** The input follows **
Lemma eiffel_enqueue_witness : exists m p e' d,
  eiffel_enqueue_one demo_packets (demo_eiffel m p) 1%positive 500 = Some (e', d).
Proof.
  destruct demo_eiffel_ok as (m & p & K).
  destruct (eiffel_enqueue demo_packets _ _ _ _ 1%positive (Pkt 1500 0 9) (Flow 0 8000) 500 K)
    as (e' & d & E & _).
  - simpl. lia.
  - reflexivity.
  - simpl. lia.
  - simpl. lia.
  - reflexivity.
  - simpl. lia.
  - simpl. lia.
  - lia.
  - split; [by eexists|]. unfold flow_known. simpl. lia.
  - eauto.
Defined.
(* ===== verification/BundlerProps.v ===== *)
(** * The FlowBundler shaper: specification and proofs

    A packet sent at [t] through queue [q] is due at the end of the slot of width
    [2^(q + min_gran_scale)] that [t] falls in, and its place in [m_queue] is a
    function of that deadline alone.  [bundler_ok] relates the calendar to the
    packets pending at each deadline; it holds as long as every deadline lies
    within one round of its queue, counted from the slot [head_time] falls in. *)

From S2P Require Import Prelude Ring Pool Buckets Ledger Shapers Bundler.

(** The end of the slot of width [2^s] that [t] falls in; [t] itself when it is
    the boundary of two slots. *)
Definition slot_end (s t : Z) : Z := (t + 2 ^ s - 1) / 2 ^ s * 2 ^ s.

(** ** Deadlines *)

Lemma slot_end_bounds s t : 0 <= s -> t <= slot_end s t < t + 2 ^ s.
Proof.
  intros Hs. unfold slot_end. pose proof (pow2_pos s Hs).
  pose proof (div_mul_le (t + 2 ^ s - 1) (2 ^ s)). lia.
Qed.

Lemma slot_end_divide s t : (2 ^ s | slot_end s t).
Proof. apply Z.divide_factor_r. Qed.

Lemma slot_end_unique s t D : 0 <= s -> (2 ^ s | D) -> t <= D < t + 2 ^ s -> D = slot_end s t.
Proof.
  intros Hs HD Hb. pose proof (pow2_pos s Hs). pose proof (slot_end_bounds s t Hs).
  pose proof (slot_end_divide s t).
  destruct (Z.lt_trichotomy D (slot_end s t)) as [Hl|[|Hl]]; [|done|].
  - pose proof (divide_gap (2 ^ s) D (slot_end s t) ltac:(lia) ltac:(done) ltac:(done) Hl). lia.
  - pose proof (divide_gap (2 ^ s) (slot_end s t) D ltac:(lia) ltac:(done) ltac:(done) Hl). lia.
Qed.

Lemma slot_end_ctz s t : 0 <= s -> 0 < t -> s <= ctz (slot_end s t).
Proof. intros. pose proof (slot_end_bounds s t). apply divide_ctz; [lia|lia|apply slot_end_divide]. Qed.

(** A deadline is the end of a slot of every wider queue it is a boundary of. *)
Lemma slot_end_coarse s t c :
  0 <= s <= c -> (2 ^ c | slot_end s t) -> slot_end c t = slot_end s t.
Proof.
  intros Hs Hd. symmetry. apply slot_end_unique; [lia|done|].
  pose proof (slot_end_bounds s t). pose proof (pow2_mono s c). lia.
Qed.

Lemma slot_end_mono s t t' : 0 <= s -> t <= t' -> slot_end s t <= slot_end s t'.
Proof.
  intros Hs Ht. unfold slot_end. pose proof (pow2_pos s Hs). apply Z.mul_le_mono_nonneg_r; [lia|].
  apply Z.div_le_mono; lia.
Qed.

Lemma lor_bit63_ctz x : 0 < x < 2 ^ 63 -> ctz (Z.lor x (2 ^ 63)) = ctz x /\ 0 < Z.lor x (2 ^ 63) < 2 ^ 64.
Proof.
  intros Hx. pose proof (ctz_nonneg x). pose proof (ctz_lt x 63 Hx).
  assert (Hr : 0 < Z.lor x (2 ^ 63) < 2 ^ 64).
  { pose proof (bitmap_set_range x 63 ltac:(lia) ltac:(lia)) as Hb. rewrite Z.shiftl_1_l in Hb.
    assert (Z.lor x (2 ^ 63) <> 0) by (rewrite Z.lor_eq_0_iff; lia). lia. }
  split; [|done]. symmetry. apply ctz_least_bit; [lia|lia| |].
  - by rewrite Z.lor_spec, testbit_ctz by lia.
  - intros i Hi. by rewrite Z.lor_spec, testbit_below_ctz, Z.pow2_bits_false by lia.
Qed.

Section bundler_props.
Context {St B : Type} `{Ops : BucketOps Z St B HBEntry}.
Implicit Types (c : FlowBundler St B).

(** The place of the packets due at [D]. *)
Definition place c (D : Z) : Z * Z := (ctz D - min_gran_scale c, (D / 2 ^ ctz D) mod bucket_num c).

(** [D] is within one round of its queue from [head_time]. *)
Definition in_round c (D : Z) : Prop :=
  head_time c <= D /\ D / 2 ^ ctz D <= head_time c / 2 ^ ctz D + bucket_num c - 1.

Definition config_ok c : Prop :=
  1 <= bucket_num_scale c < 32 /\ bucket_num c = 2 ^ bucket_num_scale c /\
  0 <= min_gran_scale c < 32 /\ bid_mask c = bucket_num c - 1.

Lemma bucket_num_pos c : config_ok c -> 2 <= bucket_num c.
Proof. intros (? & -> & _). pose proof (pow2_mono 1 (bucket_num_scale c)). lia. Qed.

Lemma bucket_mask_mod c b : config_ok c -> Z.land b (bid_mask c) = b mod bucket_num c.
Proof. intros (? & E & _ & ->). rewrite E. by rewrite land_ones_mod by lia. Qed.

Lemma find_bucket_ok c q t :
  config_ok c -> 0 <= q -> q + min_gran_scale c < 62 -> 0 <= t < 2 ^ 62 ->
  FindBucketIndex c q t = Some (slot_end (q + min_gran_scale c) t / 2 ^ (q + min_gran_scale c)).
Proof.
  intros (_ & _ & Hg & _) Hq Hs Ht. unfold FindBucketIndex. rewrite (wrap_small 32) by lia.
  rewrite option_guard_True by lia. cbn [mbind option_bind]. set (s := q + min_gran_scale c) in *.
  rewrite shiftr_pow2, shiftl_pow2 by lia. pose proof (pow2_pos s ltac:(lia)) as Hp.
  unfold slot_end. rewrite Z.div_mul by lia. pose proof (div_mul_le t (2 ^ s) Hp) as Hb.
  pose proof (Z.div_pos t (2 ^ s) ltac:(lia) Hp).
  assert (t / 2 ^ s <= t) by (apply Z.div_le_upper_bound; nia).
  rewrite (wrap_small 64 (t / 2 ^ s * 2 ^ s)) by lia. f_equal.
  destruct (Z.ltb_spec (t / 2 ^ s * 2 ^ s) t).
  - rewrite wrap_small by lia. apply (Z.div_unique _ _ _ (t - 2 ^ s * (t / 2 ^ s) - 1)); [left|]; lia.
  - apply (Z.div_unique _ _ _ (2 ^ s - 1)); [left|]; lia.
Qed.

(** The location found by the code is the place of the deadline. *)
Lemma find_location_ok c q t :
  config_ok c -> 0 <= q -> q + min_gran_scale c < 62 -> 0 < t ->
  let D := slot_end (q + min_gran_scale c) t in D < 2 ^ 62 ->
  FindRealLocation c q t = Some (Loc (place c D).1 (place c D).2).
Proof.
  intros Hc Hq Hs Ht D HD. pose proof Hc as (_ & _ & Hg & _). set (s := q + min_gran_scale c) in *.
  pose proof (slot_end_bounds s t ltac:(lia)) as Hb. fold D in Hb.
  pose proof (pow2_pos s ltac:(lia)) as Hp.
  destruct (slot_end_divide s t) as [bid Ebid]. fold D in Ebid.
  assert (Hbid : 0 < bid < 2 ^ 62) by nia.
  assert (Ectz : ctz D = ctz bid + s) by (rewrite Ebid, ctz_mul_pow2 by lia; done).
  assert (Hlt : ctz D < 62) by (apply ctz_lt; lia). pose proof (ctz_nonneg bid).
  unfold FindRealLocation. rewrite find_bucket_ok by (done || lia). fold s D.
  rewrite Ebid at 1. rewrite Z.div_mul by lia. cbn [mbind option_bind].
  change (Z.shiftl 1 (QUEUE_NUM - 1)) with (2 ^ 63).
  destruct (lor_bit63_ctz bid ltac:(lia)) as [Ec Hr]. rewrite builtin_ffsll_pos, Ec by done.
  rewrite wrap_small by lia. unfold QUEUE_NUM.
  destruct (Z.geb_spec (q + (ctz bid + 1) - 1) 64) as [|_]; [lia|].
  replace (q + (ctz bid + 1) - 1) with (ctz D - min_gran_scale c) by lia.
  rewrite find_bucket_ok by (done || lia). cbn [mbind option_bind].
  replace (ctz D - min_gran_scale c + min_gran_scale c) with (ctz D) by lia.
  rewrite bucket_mask_mod by done. unfold place. simpl.
  rewrite (slot_end_coarse s t (ctz D)); [done|lia|]. apply ctz_divide. lia.
Qed.

(** Two deadlines of the same round never share a bucket. *)
Lemma fb_place_inj c D D' :
  config_ok c -> 0 < D -> 0 < D' -> in_round c D -> in_round c D' -> place c D = place c D' -> D = D'.
Proof.
  intros Hc HD HD' [H1 H2] [H1' H2'] E. pose proof (bucket_num_pos c Hc).
  unfold place in E. injection E as Eq Eb. assert (Ec : ctz D = ctz D') by lia. rewrite Ec in *.
  set (e := ctz D') in *. pose proof (ctz_nonneg D') as He. fold e in He. pose proof (pow2_pos e He).
  pose proof (Z.div_le_mono _ _ (2 ^ e) ltac:(lia) H1). pose proof (Z.div_le_mono _ _ (2 ^ e) ltac:(lia) H1').
  assert (Ed : D / 2 ^ e = D' / 2 ^ e).
  { pose proof (Z.div_mod (D / 2 ^ e) (bucket_num c) ltac:(lia)).
    pose proof (Z.div_mod (D' / 2 ^ e) (bucket_num c) ltac:(lia)).
    set (a := D / 2 ^ e / bucket_num c) in *. set (b := D' / 2 ^ e / bucket_num c) in *.
    assert (a = b) by nia. nia. }
  destruct (ctz_divide D HD) as [m Em], (ctz_divide D' HD') as [m' Em'].
  rewrite Ec in Em. fold e in Em, Em'. rewrite Em, Em', !Z.div_mul in Ed by lia. congruence.
Qed.

(** A time within the horizon of its queue, counted from the slot of
    [head_time], is due within the round. *)
Lemma near_in_round c q t :
  config_ok c -> 0 <= q -> 0 < t -> head_time c <= t ->
  let s := q + min_gran_scale c in
  t <= 2 ^ s * (head_time c / 2 ^ s) + (bucket_num c - 1) * 2 ^ s -> in_round c (slot_end s t).
Proof.
  intros Hc Hq Ht Hh s Hn. pose proof (bucket_num_pos c Hc). pose proof Hc as (_ & _ & Hg & _).
  set (D := slot_end s t). pose proof (slot_end_bounds s t ltac:(lia)) as Hb. fold D in Hb.
  split; [lia|]. pose proof (slot_end_ctz s t ltac:(lia) Ht) as He. fold D in He.
  set (e := ctz D) in *. pose proof (pow2_pos s ltac:(lia)) as Hp. pose proof (pow2_pos e ltac:(lia)) as Hpe.
  assert (HD : D <= 2 ^ s * (head_time c / 2 ^ s) + (bucket_num c - 1) * 2 ^ s).
  { assert (E : slot_end s (2 ^ s * (head_time c / 2 ^ s) + (bucket_num c - 1) * 2 ^ s) =
      2 ^ s * (head_time c / 2 ^ s) + (bucket_num c - 1) * 2 ^ s).
    { symmetry. apply slot_end_unique; [lia| |lia].
      exists (head_time c / 2 ^ s + (bucket_num c - 1)). ring. }
    rewrite <- E. by apply slot_end_mono; [lia|]. }
  pose proof (div_mul_le (head_time c) (2 ^ s) Hp) as Hs1.
  pose proof (div_mul_le (head_time c) (2 ^ e) Hpe) as He1.
  destruct (ctz_divide D ltac:(lia)) as [m Em]. fold e in Em. rewrite Em, Z.div_mul by lia.
  destruct (Z.eq_dec s e) as [<-|]; [nia|].
  assert (E2 : 2 ^ (s + 1) <= 2 ^ e) by (apply pow2_mono; lia).
  rewrite Z.pow_add_r in E2 by lia. change (2 ^ 1) with 2 in E2. nia.
Qed.

(** ** The calendar and the packets pending at each deadline *)

Context `{L : !BucketLaws (Z * Z) Z St B HBEntry}.

(** The packets of queue [q]. *)
Definition held c (cs : Z * Z -> list HBEntry) (q : Z) : Z :=
  sum_upto (Z.to_nat (bucket_num c)) (fun b => Z.of_nat (length (cs (q, b)))).
(** Other classes than the parent do not see it, and the parent does not if nothing changes. *)
Lemma exact_other h depth a c c' x :
  tree_ok h depth -> h !! a = Some c -> x <> a -> parent_ c <> Some x \/ blocked_ c' = blocked_ c ->
  exact h x -> exact (<[a := c']> h) x.
Proof.
  intros T Ha Hne Hor He cx r Hx Hr Hw. rewrite lookup_insert_ne in Hx by done. rewrite (He cx r Hx Hr Hw), child_blocked_insert.
  case_decide as Hk; [|done]. destruct Hor as [Hp|Hb].
  - destruct (t_kid _ _ T x cx a Hx) as (ck & Hck & Hpk & _); [rewrite Hr; simpl; rewrite Hk; by left|]. congruence.
  - rewrite Hb. unfold child_blocked, blocked_at. by rewrite Hk, Ha.
Qed.

Lemma exact_self h depth tsc a c c' nb :
  tree_ok h depth -> h !! a = Some c -> unblock_local h tsc c = Some (c', nb) -> exact (<[a := set_blocked nb c']> h) a.
Proof.
  intros T Ha El c1 r'. rewrite lookup_insert_eq. intros [= <-] Hr Hw. simpl in Hr, Hw.
  destruct (unblock_local_kind _ _ _ _ _ El) as (Ew & _ & K & _ & Elim). rewrite Hr in K.
  destruct (body c) as [| | |r|] eqn:Eb; try done. simpl in K. simpl. rewrite (Elim r eq_refl).
  rewrite <- Ew, Hw. cbn [negb orb Z.eqb]. rewrite child_blocked_insert. unfold child_blocked. rewrite K.
  case_decide as Hk; [|done]. exfalso. apply (own_kid h depth a c T Ha). rewrite Eb. simpl. rewrite Hk. by left.
Qed.

Lemma unblock_ok depth tsc : forall fuel a h,
  tree_ok h depth -> (depth a < fuel)%nat -> is_Some (h !! a) ->
  (forall b c, b <> a -> h !! b = Some c -> node_ok h c) ->
  (forall c, h !! a = Some c -> node_weak h c) ->
  exists h', UnblockTowardsRoot fuel tsc a h = Some h' /\ same_links h h' /\ at_rest h' /\
    (forall x, blocked_at h x = false -> blocked_at h' x = false) /\
    (forall x, x = a \/ exact h x -> exact h' x).
Proof.
  induction fuel as [|fuel IH]; intros a h T Hd [c Ha] Hother Hself; [lia|]. simpl. rewrite Ha. cbn [mbind option_bind].
  destruct (unblock_local_ok h tsc c (live_kids _ _ _ _ T Ha) (Hself c Ha)) as (c' & nb & El & Ep & Ek & Hok & Hnb).
  pose proof (exact_self h depth tsc a c c' nb T Ha El) as X0. rewrite El.
  cbn [mbind option_bind]. set (c1 := set_blocked nb c') in *. set (h1 := <[a := c1]> h) in *.
  assert (X1 : forall x, parent_ c <> Some x \/ nb = blocked_ c -> x = a \/ exact h x -> exact h1 x).
  { intros x Hor Hx. destruct (decide (x = a)) as [->|Hne]; [done|]. destruct Hx as [|Hx]; [done|]. by apply (exact_other h depth a c). }
  assert (L1 : same_links h h1) by (by apply (same_links_insert h a c)).
  pose proof (tree_links _ _ _ L1 T) as T1.
  assert (M1 : forall x, blocked_at h x = false -> blocked_at h1 x = false).
  { intros x Hx. unfold h1. rewrite blocked_insert. destruct (decide (a = x)) as [<-|]; [|done].
    unfold blocked_at in Hx. rewrite Ha in Hx. simpl. auto. }
  assert (S1 : forall c2, h1 !! a = Some c2 -> node_ok h1 c2).
  { intros c2 Hc2. unfold h1 in Hc2. rewrite lookup_insert_eq in Hc2. injection Hc2 as <-. by eapply node_ok_self. }
  assert (R1 : forall b cb, b <> a -> parent_ c <> Some b \/ nb = blocked_ c -> h1 !! b = Some cb -> node_ok h1 cb).
  { intros b cb Hne Hor Hb. unfold h1 in Hb. rewrite lookup_insert_ne in Hb by done.
    apply (node_ok_other h depth a c c1 b cb T Ha Hb Hor). by apply (Hother b). }
  destruct (parent_ c) as [p|] eqn:Epar.
  2: { exists h1. split; [done|]. split; [done|]. split; [|split; [done|intros x; apply X1; by left]]. intros b cb Hb.
       destruct (decide (b = a)) as [->|]; [auto|]. apply (R1 b); auto. }
  destruct (negb nb && blocked_ c) eqn:Ebec.
  - apply andb_true_iff in Ebec as [En Eb]. apply negb_true_iff in En.
    destruct (t_parent _ _ T a c p Ha Epar) as (cp & Hp & Hin).
    destruct (t_kid _ _ T p cp a Hp Hin) as (_ & _ & _ & Edp).
    assert (Hpa : p <> a) by (intros ->; lia).
    destruct (IH p h1 T1) as (h' & -> & L2 & R2 & M2 & X2).
    + lia.
    + unfold h1. rewrite lookup_insert_ne by done. eauto.
    + intros b cb Hne Hb. destruct (decide (b = a)) as [->|Hba]; [auto|]. apply (R1 b cb Hba); [left; congruence|done].
    + intros cp' Hcp'. unfold h1 in Hcp'. rewrite lookup_insert_ne in Hcp' by done.
      apply (node_ok_weak h); [done|]. by apply (Hother p).
    + exists h'. split; [done|]. split; [by eapply same_links_trans|]. split; [done|]. split; [auto|].
      intros x Hx. apply X2. destruct (decide (x = p)) as [->|Hxp]; [by left|right]. apply X1; [left; congruence|done].
  - assert (Enb : nb = blocked_ c).
    { destruct (blocked_ c) eqn:Eb; [|by apply Hnb]. by rewrite andb_true_r in Ebec; apply negb_false_iff in Ebec. }
    exists h1. split; [done|]. split; [done|]. split; [|split; [done|intros x; apply X1; by right]]. intros b cb Hb.
    destruct (decide (b = a)) as [->|]; [auto|]. apply (R1 b); [done|by right|done].
Qed.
** End of The input **
### [Work task]
In the material above, find every line with the word "that" and show it.

### [Result of the exercise]
    [2^(q + min_gran_scale)] that [t] falls in, and its place in [m_queue] is a
    function of that deadline alone.  [bundler_ok] relates the calendar to the
(** The end of the slot of width [2^s] that [t] falls in; [t] itself when it is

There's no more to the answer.